EXERCISE → Find each line of the material below in which the word "opened" occurs, and return it.

RECORDS SHOWN →
***
(** * python_tricks, chapter 2: context managers and assertions

    A shallow embedding of [chapter_2/context_managers.py] and of the
    assertion caveat at the end of [chapter_2/assertions.py].

    Python code that touches the file system is written in a small
    state-and-exception monad [Py]; the [with] statement and [try/finally]
    are combinators of that monad; the classes keep their names and their
    methods live in a module per class. *)

From Stdlib Require Import ZArith Lia Floats.
From stdpp Require Import base option list strings pretty gmap.

Open Scope string_scope.
Open Scope list_scope.
Set Warnings "-register-all".

(** ** Python values

    The values the modelled expressions evaluate to. *)
Inductive value : Type :=
| VNone
| VBool (b : bool)
| VInt (n : Z)
| VStr (s : string)
| VTuple (items : list value).

(** ** Exceptions and outcomes *)

(** The exceptions the modelled code can meet.  [OSError] comes from the
    host (a file that cannot be opened, a flush that fails), [ValueError]
    from writing to a closed file, [UnboundLocalError] and [AttributeError]
    from reading a local or an attribute that was never assigned, and
    [UserError] stands for whatever the body of a [with] block raises, and
    [TypeError] comes from an operator applied to [None]. *)
Inductive exn : Type :=
| OSError (what : string)
| ValueError (msg : string)
| UnboundLocalError (var : string)
| AttributeError (attr : string)
| AssertionError (msg : option value)
| UserError (tag : nat)
| TypeError (msg : string).

(** How a block of statements ends: it runs to its end, it raises, or it
    leaves early ([return], [break], [continue]). *)
Inductive outcome (A : Type) : Type :=
| Normal (a : A)
| Raised (e : exn)
| Exited.
Arguments Normal {A} a.
Arguments Raised {A} e.
Arguments Exited {A}.

(** ** The monad of Python statements over a state [S] *)

Definition Py (S A : Type) : Type := S -> S * outcome A.

Definition ret {S A} (a : A) : Py S A := fun s => (s, Normal a).

Definition raise {S A} (e : exn) : Py S A := fun s => (s, Raised e).

Definition leave {S A} : Py S A := fun s => (s, Exited).

Definition bind {S A B} (m : Py S A) (k : A -> Py S B) : Py S B :=
  fun s =>
    match m s with
    | (s1, Normal a) => k a s1
    | (s1, Raised e) => (s1, Raised e)
    | (s1, Exited) => (s1, Exited)
    end.

#[export] Instance py_ret {S} : MRet (Py S) := fun A => @ret S A.
#[export] Instance py_bind {S} : MBind (Py S) := fun A B k m => @bind S A B m k.

(** [try: body finally: fin].  The [finally] suite runs however [body] ended;
    when it raises (or leaves) itself, its own outcome replaces the one of
    [body], otherwise the outcome of [body] is what the statement yields. *)
Definition try_finally {S A} (body : Py S A) (fin : Py S unit) : Py S A :=
  fun s =>
    let '(s1, r) := body s in
    match fin s1 with
    | (s2, Normal _) => (s2, r)
    | (s2, Raised e) => (s2, Raised e)
    | (s2, Exited) => (s2, Exited)
    end.

(** [with mgr as v: body], for a manager given by its two methods.
    [__enter__] raising means the block is never entered and [__exit__] is
    never called.  Otherwise [__exit__] is called exactly when the body
    ends: with [None] after a normal end or an early exit, with the
    exception after a raise; an exception is swallowed only when [__exit__]
    returns a true value, and an exception raised by [__exit__] itself
    replaces the one in flight. *)
Definition with_stmt {S V} (enter : Py S V) (exit : option exn -> Py S bool)
    (body : V -> Py S unit) : Py S unit :=
  fun s =>
    match enter s with
    | (s1, Normal v) =>
        match body v s1 with
        | (s2, Normal _) =>
            match exit None s2 with
            | (s3, Normal _) => (s3, Normal tt)
            | (s3, Raised e') => (s3, Raised e')
            | (s3, Exited) => (s3, Exited)
            end
        | (s2, Exited) =>
            match exit None s2 with
            | (s3, Normal _) => (s3, Exited)
            | (s3, Raised e') => (s3, Raised e')
            | (s3, Exited) => (s3, Exited)
            end
        | (s2, Raised e) =>
            match exit (Some e) s2 with
            | (s3, Normal true) => (s3, Normal tt)
            | (s3, Normal false) => (s3, Raised e)
            | (s3, Raised e') => (s3, Raised e')
            | (s3, Exited) => (s3, Exited)
            end
        end
    | (s1, Raised e) => (s1, Raised e)
    | (s1, Exited) => (s1, Exited)
    end.

(** ** The host: file system and file objects *)

(** What the host decides: whether a path can be opened for writing, and
    whether the data buffered for it can be flushed when the file is
    closed. *)
Record Host : Type := {
  may_open : string -> bool;
  may_flush : string -> bool;
}.

(** A file object as [open(name, 'w')] returns it. *)
Record File : Type := {
  f_name : string;
  f_closed : bool;
  f_buffer : string;
}.

(** File objects are referred to by their index in the store. *)
Definition handle : Type := nat.

Inductive event : Type :=
| EvOpen (name : string) (h : handle)
| EvWrite (h : handle) (data : string)
| EvClose (h : handle).

Record World : Type := {
  host : Host;
  fs : gmap string string;
  files : list File;
  trace : list event;
}.

Definition log (e : event) (w : World) : World :=
  {| host := host w; fs := fs w; files := files w; trace := trace w ++ [e] |}.

Fixpoint string_drop (n : nat) (s : string) : string :=
  match n, s with
  | O, _ => s
  | S n', EmptyString => EmptyString
  | S n', String _ s' => string_drop n' s'
  end.

(** Writing [data] at offset 0 over [old]. *)
Definition overlay (data old : string) : string :=
  data +:+ string_drop (String.length data) old.

(** [open(name, 'w')]: the file is created or truncated and a fresh open
    file object is returned; [OSError] when the host refuses. *)
Definition open (name : string) : Py World handle :=
  fun w =>
    if may_open (host w) name then
      let h := length (files w) in
      (log (EvOpen name h)
         {| host := host w;
            fs := <[name := ""]> (fs w);
            files := files w ++ [{| f_name := name; f_closed := false; f_buffer := "" |}];
            trace := trace w |},
       Normal h)
    else (w, Raised (OSError name)).

(** [f.write(data)]: buffered; [ValueError] on a closed file. *)
Definition write (h : handle) (data : string) : Py World unit :=
  fun w =>
    match files w !! h with
    | Some f =>
        if f_closed f then (w, Raised (ValueError "I/O operation on closed file."))
        else
          (log (EvWrite h data)
             {| host := host w;
                fs := fs w;
                files := <[h := {| f_name := f_name f; f_closed := false;
                                   f_buffer := f_buffer f +:+ data |}]> (files w);
                trace := trace w |},
           Normal tt)
    | None => (w, Raised (ValueError "I/O operation on closed file."))
    end.

(** [f.close()]: does nothing on a file that is already closed; otherwise
    the file object becomes closed and its buffer is flushed, and a flush
    the host refuses surfaces as [OSError] (the object is closed all the
    same). *)
Definition close (h : handle) : Py World unit :=
  fun w =>
    let w := log (EvClose h) w in
    match files w !! h with
    | Some f =>
        if f_closed f then (w, Normal tt)
        else
          let closed := {| f_name := f_name f; f_closed := true; f_buffer := f_buffer f |} in
          if may_flush (host w) (f_name f) then
            ({| host := host w;
                fs := <[f_name f := overlay (f_buffer f) (default "" (fs w !! f_name f))]> (fs w);
                files := <[h := closed]> (files w);
                trace := trace w |},
             Normal tt)
          else
            ({| host := host w; fs := fs w;
                files := <[h := closed]> (files w);
                trace := trace w |},
             Raised (OSError (f_name f)))
    | None => (w, Normal tt)
    end.

(** A file object is always true in a boolean context: it defines neither
    [__bool__] nor [__len__]. *)
Definition file_truthy (h : handle) : bool := true.

(** ** Local state next to the world

    A method runs against the world and its [self]; a generator against the
    world and its frame.  Both are a pair of the world and a local part. *)

Definition in_world {L A} (m : Py World A) : Py (World * L) A :=
  fun '(w, l) => let '(w', r) := m w in ((w', l), r).

Definition get_local {L} : Py (World * L) L :=
  fun '(w, l) => ((w, l), Normal l).

Definition set_local {L} (l : L) : Py (World * L) unit :=
  fun '(w, _) => ((w, l), Normal tt).

(** Runs [m] with the local part [l0] and forgets the local part. *)
Definition run_local {L A} (l0 : L) (m : Py (World * L) A) : Py World A :=
  fun w => let '((w', _), r) := m (w, l0) in (w', r).

(** ** The body of a [with] block

    What the callers of the managers do with the file they are given:
    write to it, fail, or leave the block early. *)
Inductive stmt : Type :=
| SWrite (data : string)
| SRaise (e : exn)
| SReturn.

Fixpoint exec (f : handle) (body : list stmt) : Py World unit :=
  match body with
  | [] => ret tt
  | SWrite data :: rest => write f data;; exec f rest
  | SRaise e :: _ => raise e
  | SReturn :: _ => leave
  end.

(** ** [class ManagedFile] *)

Module ManagedFile.

(** An instance: [name] is set by [__init__]; [file] is an attribute only
    once [__enter__] has assigned it ([None] here: no such attribute). *)
Record t : Type := {
  name : string;
  file : option handle;
}.

Definition __init__ (name : string) : t :=
  {| name := name; file := None |}.

(** Reading [self.file]. *)
Definition self_file : Py (World * t) handle :=
  self ← get_local;
  match file self with
  | Some f => ret f
  | None => raise (AttributeError "file")
  end.

Definition __enter__ : Py (World * t) handle :=
  self ← get_local;
  f ← in_world (open (name self));
  set_local {| name := name self; file := Some f |};;
  self_file.

(** Returns [None], which is false: the exception in flight, if any, is
    not swallowed. *)
Definition __exit__ (exc : option exn) : Py (World * t) bool :=
  f ← self_file;
  (if file_truthy f then f' ← self_file; in_world (close f') else ret tt);;
  ret false.

End ManagedFile.

(** [with ManagedFile(name) as f: body] *)
Definition with_ManagedFile (name : string) (body : list stmt) : Py World unit :=
  run_local (ManagedFile.__init__ name)
    (with_stmt ManagedFile.__enter__ ManagedFile.__exit__
       (fun f => in_world (exec f body))).

(** ** [@contextmanager def managed_file(name)]

    The generator has one [yield], inside [try]; the decorator runs it up
    to the [yield] on entry and resumes it there on exit, by [next] after a
    normal end or an early exit of the block and by [throw] of the
    exception after a raise.  So what the block does happens at the
    [yield]: it is passed in as [yield_].  The frame holds the local [f],
    unbound until the assignment has run. *)
Definition local_f : Py (World * option handle) handle :=
  fr ← get_local;
  match fr with
  | Some f => ret f
  | None => raise (UnboundLocalError "f")
  end.

Definition managed_file (name : string) (yield_ : handle -> Py World unit)
    : Py (World * option handle) unit :=
  try_finally
    (f ← in_world (open name);
     set_local (Some f);;
     f' ← local_f;
     in_world (yield_ f'))
    (f ← local_f;
     in_world (close f)).

(** [with managed_file(name) as f: body] *)
Definition with_managed_file (name : string) (body : list stmt) : Py World unit :=
  run_local None (managed_file name (fun f => exec f body)).
(** The token [path || fallback] as the specification reads it: the value
    of the path when it is present, else the value of the fallback, in the
    order of its forms, else missing. *)
Definition specFallbackToken (path fallbackValue : string)
    (context : value number) : string :=
  match getValueByPath path context with
  | Some v => toString v
  | None =>
      match fallbackValueOf (fallbackFormOf fallbackValue) fallbackValue context with
      | Some f => toString f
      | None => MISSING_VALUE
      end
  end.

End Values.

End Tame.

(* ================================================================== *)
(** ** src/router.js: the dry run *)

Module DryRun.
Import JsString Json Config Utils Auth TemplateEngine Router.

(** One entry of [matched_routes]. *)
Inductive Preview (number : Type) : Type :=
| AuthError (route target_url : string) (auth_error : option string)
| Transformed (route target_url : string)
              (transformed_payload : option (value number)).

Arguments AuthError {number} route target_url auth_error.
Arguments Transformed {number} route target_url transformed_payload.

(** The answer of the dry run: the status and the JSON body. *)
Inductive DryResponse (number : Type) : Type :=
| DryMatched (matched_routes : list (Preview number))     (* 200 *)
| DryError (statusCode : nat) (message : string).

Arguments DryMatched {number} matched_routes.
Arguments DryError {number} statusCode message.

Section Dispatch.
Context {number : Type} {NumberOps : JsNumber number}.
Variable debugLogging : bool.
Variable files : string -> templateFile number.
(** * VoiceAgent backend: the [/upload] request handler

    A shallow embedding of [src/backend/main.py].  The handler
    [upload_file] validates an uploaded audio file, sends it to a
    speech-to-text provider, asks a language model for a one-sentence
    summary of the transcript, sends the summary to a text-to-speech
    provider and returns the synthesized audio.

    The three providers are the module-level names the handler calls
    ([aai.Transcriber().transcribe], [llm.invoke] and
    [elevenlabs.text_to_speech.convert]); they are gathered in a record
    [Providers] so that statements can quantify over them.  Every provider
    call is recorded in a call log threaded through the handler, and a
    Python exception is a value of type [exception].  The diagnostic
    [print] calls of the handler write to standard output only; they
    touch neither the response nor a provider and are left out.

    The handler is given twice: on the bytes that [file.read()] returns
    ([Handler.upload_file]), and on the upload as an object with a read
    position in a heap shared by the requests ([Object.upload_file]);
    [object_upload_file_view] relates the two. *)

From Stdlib Require Import String Ascii List Bool Arith Lia.
From Stdlib Require Import Init.Byte.
Import ListNotations.

Local Open Scope list_scope.
Local Open Scope string_scope.

(** ** Python values *)

Definition bytes := list byte.

(** [b"..."] literals. *)
Definition bytes_lit (s : string) : bytes := list_byte_of_string s.

(** [str.startswith]. *)
Definition startswith (s p : string) : bool := String.prefix p s.

(** [x in [a, b, ...]] on strings. *)
Definition str_in (s : string) (l : list string) : bool :=
  existsb (String.eqb s) l.

(** Truth value of a string: the empty string is false. *)
Definition str_truthy (s : string) : bool := negb (s =? "").

(** What an f-string writes for [{x}] when [x] is [None] or a [str]. *)
Definition fmt (x : option string) : string :=
  match x with
  | None => "None"
  | Some s => s
  end.

(** The character written [\n] in the source. *)
Definition nl : string := String (ascii_of_nat 10) EmptyString.

(** [sub in s] for strings, as a proposition. *)
Definition contains (s sub : string) : Prop :=
  exists pre post, s = pre ++ sub ++ post.

(** ** Exceptions

    The handler distinguishes [HTTPException] from every other
    [Exception]; of the latter it uses [str(e)] (and prints the name of
    its class).  Classes that derive from [BaseException] only, which no
    clause of the handler catches, are not part of the model. *)

Inductive exception : Type :=
| HTTPException (status_code : nat) (detail : string)
| Exception (type_name : string) (str : string).

(** ** Data of the request and of the providers *)

Record UploadFile : Type := {
  filename : option string;
  content_type : option string;
  size : option nat;
  contents : bytes       (* what [await file.read()] returns *)
}.

Inductive SpeechModel : Type := best | nano | universal.

Record TranscriptionConfig : Type := {
  speech_model : SpeechModel;
  language_code : string;
  punctuate : bool;
  format_text : bool
}.

Inductive TranscriptStatus : Type := queued | processing | completed | error.

Definition status_eqb (x y : TranscriptStatus) : bool :=
  match x, y with
  | queued, queued | processing, processing
  | completed, completed | error, error => true
  | _, _ => false
  end.

Record Transcript : Type := {
  t_status : TranscriptStatus;
  t_id : option string;
  t_text : option string;
  t_error : option string
}.

(** The iterator of audio chunks that the synthesis provider returns:
    it yields finitely many chunks and then stops, or raises. *)
Inductive generator : Type :=
| StopIteration
| Yield (chunk : bytes) (rest : generator)
| Raise (e : exception).

Fixpoint iter (chunks : list bytes) : generator :=
  match chunks with
  | [] => StopIteration
  | c :: cs => Yield c (iter cs)
  end.

(** [b"".join(g)]. *)
Fixpoint join (g : generator) : exception + bytes :=
  match g with
  | StopIteration => inr []
  | Yield c rest =>
      match join rest with
      | inl e => inl e
      | inr bs => inr (c ++ bs)%list
      end
  | Raise e => inl e
  end.

(** [StreamingResponse(content, media_type=...)]; the status code is the
    default one of the class, 200. *)
Record StreamingResponse : Type := {
  status_code : nat;
  media_type : string;
  body : bytes
}.

Definition mkStreamingResponse (content : bytes) (mt : string)
  : StreamingResponse :=
  {| status_code := 200; media_type := mt; body := content |}.

(** ** Providers

    [llm] is read as a module-level name.  The source file imports
    [OllamaLLM] but contains no binding for [llm], so the name is bound
    only when something else installs it: [None] is the unbound name. *)

Record Providers : Type := {
  transcribe : bytes -> TranscriptionConfig -> exception + Transcript;
  llm : option (string -> exception + string);
  convert : string -> string -> string -> string -> exception + generator
}.

(** ** The call log *)

Inductive event : Type :=
| Transcribe (data : bytes) (config : TranscriptionConfig)
| Invoke (prompt : string)
| Convert (text voice_id model_id output_format : string).

Definition trace := list event.

Definition is_invoke (e : event) : bool :=
  match e with Invoke _ => true | _ => false end.
Definition is_convert (e : event) : bool :=
  match e with Convert _ _ _ _ => true | _ => false end.

(** ** The monad of the handler: a call log and exceptions *)

Definition M (A : Type) : Type := trace -> (exception + A) * trace.

Definition ret {A} (a : A) : M A := fun tr => (inr a, tr).

Definition raise {A} (e : exception) : M A := fun tr => (inl e, tr).

Definition bind {A B} (m : M A) (k : A -> M B) : M B :=
  fun tr =>
    match m tr with
    | (inl e, tr') => (inl e, tr')
    | (inr a, tr') => k a tr'
    end.

(** [try: m  except ...: h e]. *)
Definition try_except {A} (m : M A) (h : exception -> M A) : M A :=
  fun tr =>
    match m tr with
    | (inl e, tr') => h e tr'
    | (inr a, tr') => (inr a, tr')
    end.

(** A provider call: it is logged, then it returns or raises. *)
Definition call {A} (ev : event) (r : exception + A) : M A :=
  fun tr => (r, (tr ++ [ev])%list).
(** * LLM router: multi-provider failover, result cache and provider metrics

    A shallow embedding of [src/02_llm_router/llm_router.py]: the data classes
    ([ProviderMetrics], [Query], [Response]), the fingerprint [Query.hash], and
    the three stateful operations of [LLMRouter] that the routing design rests
    on: [query] (cache lookup, then ordered failover), [health_check] (the
    sweep over all backends) and [clear_cache].

    Python [int] is [Z]; Python [float] is the kernel's binary64 [float], so
    [total_cost += response.cost] is the same IEEE addition; [str] is [string]
    (the UTF-8 bytes); [Optional[T]] is [option T]; the [cache] dictionary is a
    [gmap] keyed by the fingerprint; the [metrics] dictionary, which holds one
    record per member of the closed enumeration [ProviderName] from
    construction on, is a total function updated pointwise.

    The file also covers the selection strategies ([get_cheapest_provider],
    [get_healthiest_provider]), persistence ([save_metrics], [_load_metrics])
    and the three simulated backends the constructor installs. *)

From Stdlib Require Import ZArith QArith Floats.
From stdpp Require Import base decidable countable functions gmap strings list pretty.

Local Open Scope string_scope.
Local Open Scope list_scope.
Local Open Scope Z_scope.

(** ** Data model *)

(** [class ProviderName(Enum)], in declaration order. *)
Inductive ProviderName : Set := GEMINI | CLAUDE | OPENAI.

(** [class ProviderStatus(Enum)]. *)
Inductive ProviderStatus : Set := HEALTHY | DEGRADED | UNHEALTHY.

#[global] Instance ProviderName_eq_dec : EqDecision ProviderName.
Proof. solve_decision. Defined.

#[global] Instance ProviderStatus_eq_dec : EqDecision ProviderStatus.
Proof. solve_decision. Defined.

Definition ProviderName_to_nat (p : ProviderName) : nat :=
  match p with GEMINI => 0 | CLAUDE => 1 | OPENAI => 2 end%nat.

Definition ProviderName_of_nat (n : nat) : option ProviderName :=
  match n with
  | O => Some GEMINI
  | S O => Some CLAUDE
  | S (S O) => Some OPENAI
  | _ => None
  end.

#[global] Instance ProviderName_countable : Countable ProviderName.
Proof.
  apply (inj_countable ProviderName_to_nat ProviderName_of_nat).
  intros []; reflexivity.
Defined.

(** [ProviderName.value]: the string each member carries. *)
Definition value (p : ProviderName) : string :=
  match p with GEMINI => "gemini" | CLAUDE => "claude" | OPENAI => "openai" end.

(** [@dataclass ProviderMetrics]. *)
Record ProviderMetrics : Type := mkProviderMetrics {
  name : ProviderName;
  status : ProviderStatus;
  requests_total : Z;
  requests_success : Z;
  requests_failed : Z;
  total_cost : float;
  avg_latency_ms : float;
  last_error : option string;
  last_checked : string
}.

(** [@dataclass Query]. *)
Record Query : Type := mkQuery {
  text : string;
  model : option string;
  temperature : float;
  max_tokens : Z;
  system_prompt : option string
}.

(** [@dataclass Response]; its [text] field is [response_text] here, the name
    [text] being taken by [Query]. *)
Record Response : Type := mkResponse {
  response_text : string;
  provider : ProviderName;
  tokens_used : Z;
  cost : float;
  latency_ms : float;
  timestamp : string
}.

(** What [query] raises itself: [RuntimeError(msg)]. *)
Inductive Exn : Type := RuntimeError (msg : string).

(** ** The queries whose fingerprint can be computed

    [Query.hash] formats [max_tokens] in decimal and encodes the formatted
    text as UTF-8.  The interpreter refuses to print an integer of more than
    4300 digits ([ValueError]) and to encode a text that holds a surrogate
    code point ([UnicodeEncodeError]); for such a query every call of
    [Query.hash] raises.  [hashable q] says that neither happens.  A text is
    held here as bytes, surrogates in their three-byte form, so a text is
    free of surrogates exactly when its bytes are well-formed UTF-8.

    The embedding of [query] below follows the code for the queries that are
    [hashable], where [Query.hash] returns; the statements that depend on a
    fingerprint having been computed carry [hashable] as a hypothesis.  The
    call for every query, with the two places where [Query.hash] can raise,
    is [Full.query]; the two agree on the [hashable] queries
    ([Full_query_hashable]). *)

Definition byte_in (lo hi : N) (a : Ascii.ascii) : bool :=
  ((lo <=? Ascii.N_of_ascii a) && (Ascii.N_of_ascii a <=? hi))%N.
Lemma send_note_off_returns (note velocity : Z) (st : App) :
  is_byte note = true -> is_byte velocity = true ->
  fst (send_note_off note velocity st) = Ok tt /\
  serial_ready (snd (send_note_off note velocity st)) = serial_ready st.
Proof.
  intros Hn Hv. rewrite send_note_off_cases. unfold serial_ready at 2.
  destruct (serial_conn st) as [s|] eqn:Hs;
    [| cbn [fst snd]; unfold serial_ready; rewrite Hs; auto].
  destruct (is_open s) eqn:Ho;
    [| cbn [fst snd]; unfold serial_ready; rewrite Hs, Ho; auto].
  rewrite (encode_note_off_bytes _ _ Hn Hv).
  destruct (hd true (pending s)); [destruct (dict_mem _ _) |];
    unfold serial_ready; cbn; rewrite Ho; auto.
Qed.

Lemma release_all_returns (notes : list (Z * Z)) (st : App) :
  Forall (fun kv => is_byte (fst kv) = true /\ is_byte (snd kv) = true) notes ->
  fst (release_all notes st) = Ok tt /\
  serial_ready (snd (release_all notes st)) = serial_ready st.
Proof.
  intros H. revert st. induction H as [|[note velocity] notes [Hn Hv] _ IH]; intros st.
  - cbn. auto.
  - cbn [release_all]. unfold bind.
    destruct (send_note_off_returns note velocity st Hn Hv) as [H1 H2].
    destruct (send_note_off note velocity st) as [r st1]. cbn [fst snd] in H1, H2.
    subst r. destruct (IH st1) as [H3 H4]. now rewrite <- H2.
Qed.

End ClosingAlways.

(** X18. Closing the window never raises and always leaves the port closed,
    whether the NoteOff writes succeed or fail; closing again then does
    nothing, and no event that arrives later writes anything. *)
Theorem closing_is_final (st : App) (events : list event) :
  notes_inv st ->
  let st1 := snd (on_closing st) in
  fst (on_closing st) = Ok tt /\
  serial_ready st1 = false /\
  on_closing st1 = (Ok tt, st1) /\
  wire (run events st1) = wire st1.
Proof.
  intros (_ & _ & Hbytes) st1.
  assert (H : fst (on_closing st) = Ok tt /\ serial_ready st1 = false).
  { unfold st1, on_closing, bind, get.
    destruct (serial_ready st) eqn:Hready; [| cbn; auto].
    destruct (release_all_returns (active_notes st) st Hbytes) as [H1 H2].
    destruct (release_all (active_notes st) st) as [r st2]. cbn [fst snd] in H1, H2.
    subst r. rewrite Hready in H2. unfold close_serial, modify. cbn [fst snd].
    split; [reflexivity |]. unfold serial_ready in H2 |- *.
    destruct (serial_conn st2) as [s2|]; [reflexivity | discriminate]. }
  destruct H as [Hok Hclosed]. split; [exact Hok |]. split; [exact Hclosed |]. split.
  - unfold on_closing, bind, get. now rewrite Hclosed.
  - pose proof (run_keeps quiet quiet_refl quiet_trans handle_quiet events st1 Hclosed)
      as [Hs _].
    unfold wire. now rewrite Hs.
Qed.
***
REPLY →
    host (a file that cannot be opened, a flush that fails), [ValueError]
(** What the host decides: whether a path can be opened for writing, and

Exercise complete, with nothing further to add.